In my blog two weeks
ago, I argued that waiting – if it is not a waiting that happens to you,
because, for instance, you are in a lift that suddenly stops and you need help
– is an action, albeit one of a special kind. A reader of my blogs commented
that we can call this waiting a negative action (or act). Actions like walking,
riding, or driving away can be called then positive actions. It’s a good
point. However, I prefer to speak of active and passive actions, since
actions like waiting give you the feeling that you are doing nothing and so that
you are passive, while “real” actions like walking etc. suggest that you are
actively involved.
Negative or passive actions are certainly not exceptional. Known passive
actions in philosophy are omitting and allowing.

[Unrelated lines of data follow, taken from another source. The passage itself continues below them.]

(** ** Requests *)
Inductive req_kind := R_CONNECT | R_DISCONNECT | R_SERVICES | R_READ | R_WRITE | R_PAIR | R_UNPAIR.
Record req := mk_req { r_kind : req_kind; r_addr : Z; r_type : Z; r_handle : Z; r_response : bool; r_data : bytes }.
Definition op_queue (now : Z) (o : op) (c : conn) : conn := start_op now (c <| ops := ops c ++ [o] |>).
Definition handle_request (now : Z) (r : req) (h : hostT) : hostT :=
  let a := r_addr r in
  let oi := by_addr a h in
  match r_kind r with
  | R_CONNECT =>
      match oi with
      | Some i => let c := conn_of i h in if bool_decide (state c = C_UP) then tell a (Connection true (mtu c) 0) h else h
      | None =>
          match in_state C_FREE h with
          | None => tell a (Connection false 0 HCI_E_LIMIT) h
          | Some i => upd_conn i (fun c => c <| state := C_WAIT |> <| addr := a |> <| addr_type := r_type r |> <| t := now |>) h
          end
      end
  | R_DISCONNECT =>
      match oi with
      | None => tell a (Connection false 0 0) h
      | Some i =>
          let c := conn_of i h in
          if bool_decide (state c = C_WAIT) then tell a (Connection false 0 0) (free_conn i h)
          else if bool_decide (state c = C_CONNECTING) then
            if cancel c =? 0 then tell a (Cmd OP_LE_CONNECT_CANCEL []) (upd_conn i (fun c => c <| cancel := 1 |>) h) else h
          else if bool_decide (state c = C_CLOSING) then h
          else upd_conn i (fun c => c <| close_now := true |>) h
      end
  | R_PAIR =>
      match oi with
      | None => tell a (Paired false HCI_E_UNKNOWN_CONN) h
      | Some i => on_pst i (ask_pair now have_sc) h
      end
  | R_UNPAIR =>
      let n := length (h_bonds h) in
      let h := h <| h_bonds := unpair a (h_bonds h) |> in
      let h := Nat.iter (n - length (h_bonds h)) (tell a BondsSaved) h in
      tell a (Unpaired true 0)
        match oi with
        | Some i => if linked (conn_of i h) then upd_conn i (fun c => c <| close_now := true |>) h else h
        | None => h
        end
  | R_SERVICES | R_READ | R_WRITE =>
      let fail := tell a (Error (r_handle r) GATT_E_FAILED) h in
      match oi with
      | None => fail
      | Some i =>
          if negb (bool_decide (state (conn_of i h) = C_UP)) then fail else
          let k := match r_kind r with R_SERVICES => K_DISCOVER | R_READ => K_READ | _ => K_WRITE end in
          on_conn i (op_queue now (mk_op k (r_handle r) (r_response r) (r_data r))) h
      end
  end.

(** ** Upkeep of a connection; [dh_st], [enc_st]: what the controller answers to the two commands
    of pairing *)
Definition upkeep_cmds (now : Z) (c : conn) : conn :=
  let c := if ltk_neg c then emit (Cmd OP_LE_LTK_NEG (put16 (handle c))) (c <| ltk_neg := false |>) else c in
  let c := match upd c with
           | Some par => if linked c then emit (Cmd OP_LE_CONN_UPDATE (put16 (handle c) ++ par ++ put16 0 ++ put16 0)) (c <| upd := None |>) else c
           | None => c
           end in
  let c := if bool_decide (state c = C_CONNECTING) && (cancel c =? 0) && (CONNECT_MS <? now - t c)
           then emit (Cmd OP_LE_CONNECT_CANCEL []) (c <| cancel := 2 |>) else c in
  let c := if bool_decide (state c = C_MTU) && (10000 <? now - t c) then att_rx now [ATT_ERROR; ATT_MTU_REQ; 0; 0; 0] c else c in
  let c := match cur c with
           | Some o => if bool_decide (state c = C_UP) && (ATT_MS <? now - t c) then op_fail now (o_handle o) GATT_E_FAILED (c <| close_now := true |>) else c
           | None => c
           end in
  if close_now c && linked c && negb (bool_decide (state c = C_CLOSING))
  then emit (Cmd OP_DISCONNECT (put16 (handle c) ++ [HCI_E_USER_ENDED])) (c <| close_now := false |> <| state := C_CLOSING |> <| t := now |>) else c.
Definition upkeep_conn (now dh_st enc_st : Z) (i : nat) (h : hostT) : hostT :=
  if bool_decide (state (conn_of i h) = C_FREE) then h else
  let dh_free := bool_decide (dh_owner h = None) in
  let c := conn_of i h in
  let h := if need_dhkey c && dh_free && linked c && (dh_st =? 0) then h <| dh_owner := Some i |> else h in
  let h := on_conn i (upkeep_cmds now) (on_pst i (upkeep_pair now dh_free dh_st enc_st) h) in
  let c := conn_of i h in
  if bool_decide (state c = C_CLOSING) && (5000 <? now - t c) then if srv c then srv_lost h else lose i 0 h else h.
Definition server_upkeep (drop_srv : bool) (h : hostT) : hostT :=
  if bool_decide (state (conn_of SRV h) = C_UP) then
    on_gatts (gatts_notify chars read) (if drop_srv then upd_conn SRV (fun c => c <| close_now := true |>) h else h)
  else h.
Definition upkeep (now dh_st enc_st : Z) (drop_srv : bool) (h : hostT) : hostT :=
  fold_left (fun h i => upkeep_conn now dh_st enc_st i h) (seq 0 (S BLE_MAX_CONN)) (server_upkeep drop_srv h).
(** [st]: what the controller answers *)
Definition connect_next (now st : Z) (h : hostT) : hostT :=
  match in_state C_WAIT h, in_state C_CONNECTING h with
  | Some i, None =>
      let c := conn_of i h in
      let par := [0x60; 0; 0x60; 0; 0; u8 (addr_type c)] ++ addr_bytes (addr c) ++ [0] ++ put16 24 ++ put16 40 ++ put16 0 ++ put16 500 ++ put16 0 ++ put16 0 in
      let h := tell (addr c) (Cmd OP_LE_CONNECT par) (upd_conn i (fun c => c <| state := C_CONNECTING |> <| t := now |>) h) in
      if st =? 0 then h else lose i st h
  | _, _ => h
  end.
(** The controller lost, and every connection with it *)
Definition drop_all (h : hostT) : hostT :=
  let h := if bool_decide (state (conn_of SRV h) = C_FREE) then h else srv_lost h in
  let h := fold_left (fun h i => if bool_decide (state (conn_of i h) = C_FREE) then h else lose i HCI_E_TIMEOUT h) (seq 0 BLE_MAX_CONN) h in
  h <| frags := [] |>.
End link.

Let’s take allowing. Most
philosophers see it as an action, and if it is (and I think it is), this has
deep consequences for our moral responsibility. Why? The difference between
doing and allowing is sometimes described by saying that doing is making things
happen and allowing is letting things happen. I think that the
difference is more general than only between doing and allowing and that it applies
also to the distinction between active and passive actions. Generally speaking,
an active action can be described as making things happen, and a passive
action as letting things happen. Then, allowing is a passive action, as
said. However, the distinction just defined implies that both active and
passive actions are actions. When I kick the ball and break the window, I
caused the window to break. It is something I did, but was it an action by me?

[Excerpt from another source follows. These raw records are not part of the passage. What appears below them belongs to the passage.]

Definition calculate_greeks (option_type : string) (S K T sigma r : R)
  : M dict :=
  (* Input validation *)
  if Rle_b S 0 || Rle_b K 0 || Rle_b T 0 || Rle_b sigma 0 || Rlt_b r 0
  then raise InvalidParameter
  else
    (* d1 = (math.log(S / K) + (r + 0.5 * sigma ** 2) * T)
            / (sigma * math.sqrt(T)) *)
    q <- py_div S K ;;
    lg <- math_log q ;;
    s <- math_sqrt T ;;
    d1 <- py_div (lg + (r + 0.5 * sigma ^ 2) * T) (sigma * s) ;;
    (* d2 = d1 - sigma * math.sqrt(T) *)
    s <- math_sqrt T ;;
    let d2 := d1 - sigma * s in
    delta <-
      (if (lower option_type =? "call")%string then
         e <- math_exp (- r * T) ;;
         c <- scipy_norm_cdf d1 ;;
         ret (e * c)
       else if (lower option_type =? "put")%string then
         e <- math_exp (- r * T) ;;
         c <- scipy_norm_cdf (- d1) ;;
         ret (- e * c)
       else raise InvalidOptionType) ;;
    (* gamma *)
    e <- math_exp (- r * T) ;;
    p <- scipy_norm_pdf d1 ;;
    s <- math_sqrt T ;;
    gamma <- py_div (e * p) (S * sigma * s) ;;
    (* theta *)
    p <- scipy_norm_pdf d1 ;;
    e <- math_exp (- r * T) ;;
    s <- math_sqrt T ;;
    t1 <- py_div (- (S * p * sigma * e)) (2 * s) ;;
    e <- math_exp (- r * T) ;;
    c <- scipy_norm_cdf d2 ;;
    let theta := t1 - r * K * e * c in
    theta <-
      (if (lower option_type =? "call")%string then
         c <- scipy_norm_cdf d1 ;;
         ret (theta + r * S * c)
       else
         c <- scipy_norm_cdf (- d1) ;;
         ret (theta + r * S * c)) ;;
    (* vega *)
    s <- math_sqrt T ;;
    p <- scipy_norm_pdf d1 ;;
    let vega := S * s * p in
    ret [("Delta"%string, delta); ("Gamma"%string, gamma);
         ("Theta"%string, theta); ("Vega"%string, vega)].

(** ** The formulas of the specification, as functions of the inputs *)

Definition d1_of (S K T sigma r : R) : R :=
  (ln (S / K) + (r + 0.5 * sigma ^ 2) * T) / (sigma * sqrt T).

Definition d2_of (S K T sigma r : R) : R :=
  d1_of S K T sigma r - sigma * sqrt T.

Definition T_common (S K T sigma r : R) : R :=
  - (S * norm_pdf (d1_of S K T sigma r) * sigma * exp (- r * T)) / (2 * sqrt T)
  - r * K * exp (- r * T) * norm_cdf (d2_of S K T sigma r).

(** The conditions of the input validation. *)
Definition valid (S K T sigma r : R) : Prop :=
  0 < S /\ 0 < K /\ 0 < T /\ 0 < sigma /\ 0 <= r.
(** * nextcloud-dialogs: the file picker

    A shallow embedding of the file picker of nextcloud-dialogs:
    - the [FilePicker] Vue component (script-setup part of FilePicker.vue):
      its refs, the [currentPath] computed with getter and setter, the
      [filteredFiles] pipeline, the [dialogButtons] wrapper, [onCreateFolder]
      and [handleClose];
    - the [FilePicker] class with the close callback of [pick], and the
      [FilePickerBuilder] class.

    Refs of the component are fields of a state record that is passed
    explicitly; [window.sessionStorage] is a finite map from keys to strings;
    the console, the toasts, the event bus and the component's [close] events
    are logs (lists, oldest entry first). *)

From Stdlib Require Import String Ascii List Bool Arith Lia.
From stdpp Require Import base option gmap strings.
Import ListNotations.
Local Open Scope string_scope.
Local Open Scope list_scope.

(** ** JavaScript values used by the code *)

Module Js.

(** Truthiness of a string: every string but the empty one. *)
Definition truthy (s : string) : bool :=
  match s with
  | EmptyString => false
  | String _ _ => true
  end.

(** [a || d] where [a] is a string or [undefined]/[null] and [d] a string. *)
Definition or_else (a : option string) (d : string) : string :=
  match a with
  | Some s => if truthy s then s else d
  | None => d
  end.

(** [s.startsWith(p)] *)
Definition startsWith (p s : string) : bool := String.prefix p s.

(** [hay.includes(needle)]: [needle] occurs in [hay] as a literal
    substring. *)
Fixpoint includes (needle hay : string) : bool :=
  String.prefix needle hay ||
  match hay with
  | EmptyString => false
  | String _ rest => includes needle rest
  end.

For it is not what I wanted to do. It was an accident. And much is happening in
the world around me and we often don’t know what is happening. Can we say then
that we allow these things to happen? No, of course. We can only say that we
allow something to happen if we know (or could know) about it and are able to
intervene (see my last blog). Therefore, I want to describe an active action as
intentionallymaking things happen, and a passive action as intentionallyletting things happen. This definition makes clear why we are responsible
for what we allow. It’s not because we let things happen as such but because we
let them happen intentionally, which implies that we had the explicit
possibility to intervene. In a way, this is also so when we are waiting, but in
this case the question of responsibility seldom matters.

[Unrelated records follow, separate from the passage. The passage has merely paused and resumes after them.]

(** The heading is read afresh for every comparison, so a compass that
    swings between two headings that both lie in the North range, one below
    45 and one above 315, is reported as South. *)
Theorem findApproxFacingDirection_wobble (dev : Device) (a b : Z) :
  a < 45 -> 315 < b ->
  (forall n, heading_feed dev n = if Nat.even n then a else b) ->
  fst (Game.findApproxFacingDirection dev) = "S"%string /\
  quantize a = "N"%string /\ quantize b = "N"%string.
Proof.
  intros Ha Hb Hfeed. split; [| split].
  - unfold Game.findApproxFacingDirection, orM, andM.
    run_io. rewrite !Hfeed. cbn [Nat.even].
    destruct (Z.gtb_spec a 315); [lia |].
    run_io. rewrite !Hfeed. cbn [Nat.even].
    destruct (Z.ltb_spec b 45); [lia |].
    run_io. rewrite !Hfeed. cbn [Nat.even].
    destruct (Z.gtb_spec a 225); [lia |].
    run_io. rewrite !Hfeed. cbn [Nat.even].
    destruct (Z.gtb_spec b 135); [| lia].
    run_io. rewrite !Hfeed. cbn [Nat.even].
    destruct (Z.ltb_spec a 225); [| lia].
    reflexivity.
  - apply quantize_table. lia.
  - apply quantize_table. lia.
Qed.

Lemma findApproxFacingDirection_wobble_witness :
  fst (Game.findApproxFacingDirection
         (mkDevice (fun n => if Nat.even n then 10 else 350)
                   (fun _ => 0) (fun _ => 0) (fun _ => 0)
                   (fun _ => false) (fun _ => false) (fun _ => 0)
                   (fun _ => 0) true [])) = "S"%string.
Proof.
  apply (findApproxFacingDirection_wobble
           (mkDevice (fun n => if Nat.even n then 10 else 350)
                     (fun _ => 0) (fun _ => 0) (fun _ => 0)
                     (fun _ => false) (fun _ => false) (fun _ => 0)
                     (fun _ => 0) true []) 10 350);
    [lia | lia | intros n; reflexivity].
Defined.

(** * Set-up *)

(** [setup] leaves the compass calibrated: it calibrates when the compass
    is not, does nothing when it is, and so does nothing when run again. *)
Theorem setup_calibrates_once (dev : Device) :
  calibrated (snd (Game.setup dev)) = true /\
  (calibrated dev = true -> snd (Game.setup dev) = dev) /\
  (calibrated dev = false ->
   emitted (snd (Game.setup dev)) = EvCalibrate :: emitted dev) /\
  snd (Game.setup (snd (Game.setup dev))) = snd (Game.setup dev).
Proof.
  unfold Game.setup. rewrite !bind_run.
  unfold compass_is_calibrated. cbn [fst snd].
  destruct (calibrated dev) eqn:Hc; cbn [negb ret compass_calibrate snd];
    rewrite ?bind_run; cbn [fst snd calibrated negb ret]; rewrite ?Hc;
    cbn [negb ret snd].
  - repeat split; try assumption; try discriminate.
  - repeat split; try discriminate.
Qed.

Lemma setup_calibrates_once_witness :
  snd (Game.setup (still_device 0 0 0 0 0 0)) = still_device 0 0 0 0 0 0 /\
  emitted (snd (Game.setup (mkDevice (fun _ => 0) (fun _ => 0) (fun _ => 0)
                              (fun _ => 0) (fun _ => false) (fun _ => false)
                              (fun _ => 0) (fun _ => 0) false []))) =
    [EvCalibrate].
Proof.
  split.
  - apply (proj1 (proj2 (setup_calibrates_once (still_device 0 0 0 0 0 0)))).
    reflexivity.
  - apply (proj1 (proj2 (proj2 (setup_calibrates_once
             (mkDevice (fun _ => 0) (fun _ => 0) (fun _ => 0)
                (fun _ => 0) (fun _ => false) (fun _ => false)
                (fun _ => 0) (fun _ => 0) false []))))).
    reflexivity.
Defined.

(** * Rendering *)

Lemma emit_run (e : Event) (d : Device) :
  snd (emit e d) = set_emitted d (e :: emitted d).
Proof. reflexivity. Qed.

Lemma set_emitted_twice (d : Device) (l1 l2 : list Event) :
  set_emitted (set_emitted d l1) l2 = set_emitted d l2.
Proof. reflexivity. Qed.

Lemma drawPickups_loop_run (objs : nat -> GameObject) (l : list nat) :
  forall d,
    snd (Game.drawPickups_loop objs l d) =
      set_emitted d (rev (map (fun r => pixel_of (objs r)) l) ++ emitted d).
Proof.
  induction l as [| r rest IH]; intros d; cbn [Game.drawPickups_loop].
  - destruct d; reflexivity.
  - rewrite bind_run. rewrite IH. unfold draw_pixel. rewrite emit_run.
    rewrite set_emitted_twice. cbn [map rev emitted set_emitted].
    rewrite <- app_assoc. reflexivity.
Qed.

Lemma draw_run (g : Game.t) (dev : Device) :
  snd (Game.draw g dev) =
    set_emitted dev
      (pixel_of (Game.player g)
       :: rev (map (fun r => pixel_of (Game.objects g r)) (Game.pickups g))
       ++ EvClear :: emitted dev).
Proof.
  unfold Game.draw, Game.drawPickups, Player.draw, display_clear, draw_pixel.
  rewrite !bind_run. rewrite emit_run. rewrite drawPickups_loop_run.
  rewrite emit_run. reflexivity.
Qed.

(** [draw] clears the display, lights the pickups in list order and the
    player last, so the player's brightness is what stands on a shared
    cell; it changes nothing of the device but the log.  The log is read
    here in the order of time. *)
Theorem draw_order (g : Game.t) (dev : Device) :
  rev (emitted (snd (Game.draw g dev))) =
    rev (emitted dev)
    ++ EvClear
    :: map (fun r => pixel_of (Game.objects g r)) (Game.pickups g)
    ++ [pixel_of (Game.player g)] /\
  set_emitted (snd (Game.draw g dev)) (emitted dev) = dev.
Proof.
  rewrite draw_run. cbn [set_emitted emitted]. split.
  - cbn [rev]. rewrite rev_app_distr, rev_involutive. cbn [rev].
    rewrite <- !app_assoc. reflexivity.
  - destruct dev; reflexivity.
Qed.

(** * Buttons *)

Ltac frame_all :=
  unfold Game.findApproxFacingDirection, Game.getAcceleration, orM, andM,
    Game.setup, Pickup.init, display_clear, draw_pixel, display_scroll, sleep;
  repeat (first [ apply preserves_bind; [| intros ?]
                | apply preserves_if
                | apply preserves_ret
                | solve [intros ?; reflexivity] ]).

Lemma sensing_keeps_buttons_and_log :
  (preserves button_a_feed Game.findApproxFacingDirection /\
   preserves button_b_feed Game.findApproxFacingDirection /\
   preserves emitted Game.findApproxFacingDirection /\
   preserves calibrated Game.findApproxFacingDirection) /\
  (preserves button_a_feed Game.getAcceleration /\
   preserves button_b_feed Game.getAcceleration /\
   preserves emitted Game.getAcceleration /\
   preserves calibrated Game.getAcceleration).
Proof. repeat split; frame_all. Qed.

Lemma getInput_device (g : Game.t) (dev : Device) :
  let dev2 :=
    snd (Game.getAcceleration (snd (Game.findApproxFacingDirection dev))) in
  snd (Game.getInput g dev) =
    snd ((if feed_head (button_b_feed dev2)
          then d <- Game.findApproxFacingDirection ;; display_scroll d 100
          else a <- button_a_was_pressed ;;
               if a then compass_calibrate else ret tt)
           (snd (button_b_was_pressed dev2))).
Proof.
  cbv zeta. unfold Game.getInput. rewrite bind_run. rewrite bind_run.
  cbv zeta. rewrite bind_run. rewrite bind_run. reflexivity.
Qed.

Lemma scroll_direction_run (d : Device) :
  let d' := snd ((dir <- Game.findApproxFacingDirection ;;
                  display_scroll dir 100) d) in
  emitted d' = EvScroll (fst (Game.findApproxFacingDirection d)) 100
               :: emitted d /\
  button_a_feed d' = button_a_feed d /\
  button_b_feed d' = button_b_feed d /\
  calibrated d' = calibrated d.
Proof.
  cbv zeta. rewrite bind_run. unfold display_scroll. rewrite emit_run.
  cbn [set_emitted emitted button_a_feed button_b_feed calibrated].
  destruct sensing_keeps_buttons_and_log as [(Ha1 & Hb1 & He1 & Hc1) _].
  rewrite He1, Ha1, Hb1, Hc1. repeat split.
Qed.

(** What [findApproxFacingDirection] returns, and the compass it leaves,
    depend on the compass only. *)
Lemma direction_from_compass (d1 d2 : Device) :
  heading_feed d1 = heading_feed d2 ->
  fst (Game.findApproxFacingDirection d1) =
    fst (Game.findApproxFacingDirection d2) /\
  heading_feed (snd (Game.findApproxFacingDirection d1)) =
    heading_feed (snd (Game.findApproxFacingDirection d2)).
Proof.
  destruct d1, d2. cbn [heading_feed]. intros <-.
  unfold Game.findApproxFacingDirection, orM, andM.
  repeat (run_io;
          match goal with
          | |- context [if ?a >? ?b then _ else _] => destruct (a >? b)
          | |- context [if ?a <? ?b then _ else _] => destruct (a <? b)
          end);
    run_io; split; reflexivity.
Qed.

(** The buttons in [getInput]: button B is polled every time; when it was
    pressed the direction is sensed again, on the compass as the first
    sensing left it, and that second result is scrolled with delay 100,
    and button A is not polled, so a press of A stays pending; otherwise A
    is polled, and a press of A calibrates the compass. *)
Theorem getInput_buttons (g : Game.t) (dev : Device) :
  let dev' := snd (Game.getInput g dev) in
  let first := Game.findApproxFacingDirection dev in
  let second := Game.findApproxFacingDirection (snd first) in
  button_b_feed dev' = feed_tail (button_b_feed dev) /\
  (feed_head (button_b_feed dev) = true ->
   emitted dev' = EvScroll (fst second) 100 :: emitted dev /\
   In (fst second) ["N"; "W"; "S"; "E"; ""]%string /\
   heading_feed dev' = heading_feed (snd second) /\
   button_a_feed dev' = button_a_feed dev /\
   calibrated dev' = calibrated dev) /\
  (feed_head (button_b_feed dev) = false ->
   heading_feed dev' = heading_feed (snd first) /\
   button_a_feed dev' = feed_tail (button_a_feed dev) /\
   (feed_head (button_a_feed dev) = true ->
    emitted dev' = EvCalibrate :: emitted dev /\ calibrated dev' = true) /\
   (feed_head (button_a_feed dev) = false ->
    emitted dev' = emitted dev /\ calibrated dev' = calibrated dev)).
Proof.
  cbv zeta. rewrite getInput_device. cbv zeta.
  destruct sensing_keeps_buttons_and_log
    as [(Ha1 & Hb1 & He1 & Hc1) (Ha2 & Hb2 & He2 & Hc2)].
  set (dev1 := snd (Game.findApproxFacingDirection dev)).
  set (dev2 := snd (Game.getAcceleration dev1)).
  assert (heading_feed dev2 = heading_feed dev1) as Hh by reflexivity.
  assert (button_a_feed dev2 = button_a_feed dev) as Ha
      by (unfold dev2, dev1; rewrite Ha2; apply Ha1).
  assert (button_b_feed dev2 = button_b_feed dev) as Hb
      by (unfold dev2, dev1; rewrite Hb2; apply Hb1).
  assert (emitted dev2 = emitted dev) as He
      by (unfold dev2, dev1; rewrite He2; apply He1).
  assert (calibrated dev2 = calibrated dev) as Hc
      by (unfold dev2, dev1; rewrite Hc2; apply Hc1).
  rewrite Hb. clearbody dev2.
  destruct (feed_head (button_b_feed dev)) eqn:Hpress.
  - set (dB := snd (button_b_was_pressed dev2)).
    assert (heading_feed dB = heading_feed dev1) as HhB by exact Hh.
    assert (button_a_feed dB = button_a_feed dev) as HaB by exact Ha.
    assert (button_b_feed dB = feed_tail (button_b_feed dev)) as HbB
        by (unfold dB; cbn [button_b_was_pressed snd button_b_feed];
            rewrite Hb; reflexivity).
    assert (emitted dB = emitted dev) as HeB by exact He.
    assert (calibrated dB = calibrated dev) as HcB by exact Hc.
    clearbody dB.
    destruct (scroll_direction_run dB) as (Hlog & Hfa & Hfb & Hcal).
    destruct (direction_from_compass dB dev1 HhB) as [Hsame Hleft].
    rewrite Hlog, Hfa, Hfb, Hcal, Hsame, HeB, HaB, HbB, HcB.
    split; [reflexivity |]. split; [| intros H; discriminate H].
    intros _. split; [reflexivity |].
    split; [apply findApproxFacingDirection_values |].
    split; [| split; reflexivity].
    rewrite <- Hleft. rewrite bind_run. unfold display_scroll.
    rewrite emit_run. reflexivity.
  - rewrite bind_run.
    cbn [button_a_was_pressed button_b_was_pressed fst snd button_a_feed
           button_b_feed].
    rewrite Ha, Hb.
    split; [| split; [intros H; discriminate H |]].
    + destruct (feed_head (button_a_feed dev)); reflexivity.
    + intros _.
      destruct (feed_head (button_a_feed dev));
        cbn [compass_calibrate ret snd button_a_feed emitted calibrated
               heading_feed];
        rewrite ?He, ?Hc, ?Hh;
        (split; [reflexivity |]);
        (split; [reflexivity |]);
        (split; intros H; try discriminate H; split; reflexivity).
Qed.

I want to mention yet another difference between active and passive actions. An
action can succeed or fail. I think that it is clear when it succeeds: The
intended result is achieved by one’s doings, no matter whether the action was
active or passive: Both the action and the result are there. However, things
are more complicated in case an action fails. Basically, an action fails if it
is not there, or if the result is not achieved, although the action has been
performed. Again, this is clear for active actions. (In fact, it’s more
complicated for “practical
actions” in the sense of Aristotle, but I’ll ignore this here) But how
about passive actions? If we haven’t waited, or haven’t allowed, can we say
then that these actions failed? Usually, we see it as a success if we didn’t
need to wait, as much as when what we were waiting for happened. Also, in case
we do not allow something to happen, it’s not simply that our consent is absent
(in the sense that an active action failed, for example like not being able to
buy a book because it was out of stock), but we have taken another decision
(note that the question is discussed here from the perspective of the person
who does or doesn’t give the consent; not from the perspective of the person
who needs the consent). And in case what we were waiting for didn’t happen, we
waited in vain, and so our waiting was without a result, indeed. Nevertheless,
we waited (although the active action “buying a book” didn’t take place, in
case the book was not in stock). Similarly, if we allowed something to happen,
but in the end what we allowed didn’t take place, then nevertheless we did
allow it.
I leave it at these sketchy remarks but much more can be said about it.